I take it that, in the comic (originally published for a British audience), this was all meant to be apparent. It was deliberate irony. The inversion was part of the point: it's now the British state that has become the enemy of British liberty, and those who once rooted against Fawkes should now root for him.

But that was mostly lost on American audiences, I think--even the politically self-aware nerdy libertarians, anarchists, and socialists for whom V was a favorite work.
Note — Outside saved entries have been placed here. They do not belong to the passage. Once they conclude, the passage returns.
(** C6: the last step of the chain is not always reached.  With no value
    under the primary key and a secondary header whose trace-id field decodes
    to 17 bytes, neither key yields a parent, yet no root span is started:
    the resolution panics in the decoder, before any call to the backend, on
    a public endpoint and on one that is not. *)
Theorem traceTagRPC_no_root_span :
  primary_parent sample_FromBinary
    (incoming (sample_ctx {[ jaegerContextKey := [long_trace_id] ]})) = None
  /\ secondary_header
       (incoming (sample_ctx {[ jaegerContextKey := [long_trace_id] ]}))
     = Some long_trace_id
  /\ (forall sc ok,
        spanContextFromJaeger long_trace_id <> Returned (sc, ok))
  /\ (forall public : bool,
        traceTagRPC sample_FromBinary (sample_handler public)
          (sample_ctx {[ jaegerContextKey := [long_trace_id] ]}) sample_rti
        = Panicked (SliceBoundsOutOfRange (-1)))
  /\ (forall public : bool,
        ~ returns
            (traceTagRPC sample_FromBinary (sample_handler public)
               (sample_ctx {[ jaegerContextKey := [long_trace_id] ]})
               sample_rti)).
Proof.
  assert (Hpanic : forall public : bool,
    traceTagRPC sample_FromBinary (sample_handler public)
      (sample_ctx {[ jaegerContextKey := [long_trace_id] ]}) sample_rti
    = Panicked (SliceBoundsOutOfRange (-1)))
    by (intros [|]; vm_compute; reflexivity).
  split; [vm_compute; reflexivity|]. split; [vm_compute; reflexivity|].
  split; [intros sc ok Hdec; vm_compute in Hdec; discriminate Hdec|].
  split; [exact Hpanic|].
  intros public [ctx' Hret]. rewrite Hpanic in Hret. discriminate Hret.
Qed.

Lemma relay_forwards_value_witness :
  JaegerTracePropagateUnaryInterceptor (sample_ctx md_unparsed) tt tt
    (fun c _ => outgoingKV c)
  = [(jaegerContextKey, "a:b:c")]
  /\ JaegerTracePropagateStreamInterceptor tt
       {| sample_stream_ctx := sample_ctx md_unparsed |} tt
       (fun _ w => outgoingKV (WrappedContext w))
     = [(jaegerContextKey, "a:b:c")].
Proof.
  destruct (relay_forwards_value (sample_ctx md_unparsed) md_unparsed "a:b:c"
              ["later"] eq_refl ltac:(vm_compute; reflexivity))
    as (_ & _ & _ & Hunary & Hstream).
  split; [now rewrite Hunary|].
  now rewrite (Hstream unit sample_stream unit _ sample_stream_ServerStream tt
                 {| sample_stream_ctx := sample_ctx md_unparsed |} tt _ eq_refl).
Defined.

Lemma traceHandleRPC_End_witness :
  backendCalls (traceHandleRPC (sample_ctx ∅) (End_ (Some (PlainError "boom"))))
  = [SetStatus {| Code := 13; Message := "boom" |}; SpanEnd]
  /\ backendCalls
       (traceHandleRPC (sample_ctx ∅) (End_ (Some (StatusError 5 "not found"))))
     = [SetStatus {| Code := 5; Message := "not found" |}; SpanEnd]
  /\ backendCalls (traceHandleRPC (sample_ctx ∅) (End_ (@None sample_error)))
     = [SpanEnd].
Proof.
  destruct (traceHandleRPC_End (sample_ctx ∅) (Some (PlainError "boom")))
    as (c1 & -> & _ & H1).
  destruct (H1 _ eq_refl) as (st1 & -> & _ & Hplain).
  rewrite (Hplain _ eq_refl).
  destruct (traceHandleRPC_End (sample_ctx ∅) (Some (StatusError 5 "not found")))
    as (c2 & -> & _ & H2).
  destruct (H2 _ eq_refl) as (st2 & -> & Hstatus & _).
  rewrite (Hstatus _ _ eq_refl).
  destruct (traceHandleRPC_End (sample_ctx ∅) (@None sample_error))
    as (c3 & -> & Hnone & _).
  rewrite (Hnone eq_refl).
  split; [reflexivity|]. split; reflexivity.
Defined.

Lemma only_first_values_count_witness :
  traceTagRPC sample_FromBinary (sample_handler false)
    (sample_ctx md_jaeger_first) sample_rti
  = (fun c => with_incoming c md_jaeger_first)
      <$> traceTagRPC sample_FromBinary (sample_handler false)
            (sample_ctx md_jaeger) sample_rti
  /\ JaegerTracePropagateUnaryInterceptor (sample_ctx md_jaeger_first) tt tt
       (fun c _ => outgoingKV c)
     = JaegerTracePropagateUnaryInterceptor (sample_ctx md_jaeger) tt tt
         (fun c _ => outgoingKV c).
Proof.
  destruct (only_first_values_count sample_FromBinary (sample_handler false)
              (sample_ctx ∅) sample_rti md_jaeger_first md_jaeger
              ltac:(vm_compute; reflexivity) ltac:(vm_compute; reflexivity))
    as (Hresolve & fwd & _ & Hrelay).
  split; [exact Hresolve|].
  destruct (Hrelay md_jaeger_first (or_introl eq_refl)) as (H1 & _).
  destruct (Hrelay md_jaeger (or_intror eq_refl)) as (H2 & _).
  change (sample_ctx md_jaeger_first)
    with (with_incoming (sample_ctx ∅) md_jaeger_first).
  change (sample_ctx md_jaeger) with (with_incoming (sample_ctx ∅) md_jaeger).
  now rewrite H1, H2.
Defined.

(** * Further properties *)

(** ** Hexadecimal fields *)

Lemma reverseHexTable_range (c : ascii) :
  is_hex_digit c = true -> 0 <= hex.reverseHexTable c <= 15.
Proof.
  unfold is_hex_digit, hex.reverseHexTable.
  set (n := Z.of_N (N_of_ascii c)).
  repeat match goal with
         | |- context [?a <=? ?b] => destruct (Z.leb_spec a b)
         end; cbn [andb] in *; intros Hd; try discriminate Hd; lia.
Qed.

Lemma is_hex_digit_ltb (c : ascii) :
  (15 <? hex.reverseHexTable c) = negb (is_hex_digit c).
Proof. unfold is_hex_digit. apply Z.ltb_antisym. Qed.

Lemma hex_byte (a b : Z) :
  0 <= a <= 15 -> 0 <= b <= 15 -> is_byte (Z.lor (Z.shiftl a 4) b).
Proof.
  intros Ha Hb. unfold is_byte.
  pose proof (Z.add_lor_land (Z.shiftl a 4) b) as Hadd.
  rewrite Z.shiftl_mul_pow2 in * by lia. change (2 ^ 4) with 16 in *.
  assert (0 <= Z.land (a * 16) b) by (apply Z.land_nonneg; lia).
  assert (0 <= Z.lor (a * 16) b) by (apply Z.lor_nonneg; lia).
  lia.
Qed.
Some really weird confusion has resulted, with American anti-statist types celebrating Fawkes-as-commemorated-by-V using the words and imagery of the celebration of Fawkes' defeat. ABC writes:

The catchy slogan comes from a nursery rhyme about Guy Fawkes, the 17th-century crusader for Catholics rights caught in the basement of Parliament with 36 barrels of gunpowder. He failed in his mission to blow the place up. ("Crusader for Catholic rights" may well have been accurate after a fashion--Catholicism was prohibited and persecuted in 1605 England--but is hardly the position of the nursery rhyme.--JTL)

...

Asked if it is appropriate to invoke a nursery rhyme about a man who tried to blow up parliament in the 17th-century as a fundraising tool, Lyman said, "Some people want to go that way. We're not going in any way violent."

... 

The date Nov. 5 corresponded with the movie "V for Vendetta" and the Guy Fawkes rhyme.

"If you look at the pop culture feel-good message of the movie," Lyman said, "the people in the end say we are the deciders. That's the best way to describe it. And this is a country of and by the people."

Emphasis added. That sound you hear is my brain exploding and dribbling out of my ear. Over at TNR's Stump we get this quote:

Mr. Benton clarified that Mr. Paul did not support blowing up government buildings. "He wants to demolish things like the Department of Education," Mr. Benton said, "but we can do that very peacefully, in a constructive manner."

Something very strange has happened when one's uses of Guy Fawkes Day require some clarification that one doesn't actually wish to blow up government buildings.

Just to finalize the weirdness: notice that V portrayed a fable of a fascistic British state in the 1980s. Anti-Thatcherism ran through the work, in big, boldfaced, highlighted, and underlined subtext. Ron Paul is an anti-statist of an entirely market-oriented variety, who has said of Thatcher that she "embraced American values such as freedom and limited government," and Thatcher is wildly popular among Ron Paul's conservative-libertarian fan base.

By now I've lost track of the number of symbolic inversions. The world is a complicated place. (Cross-posted.)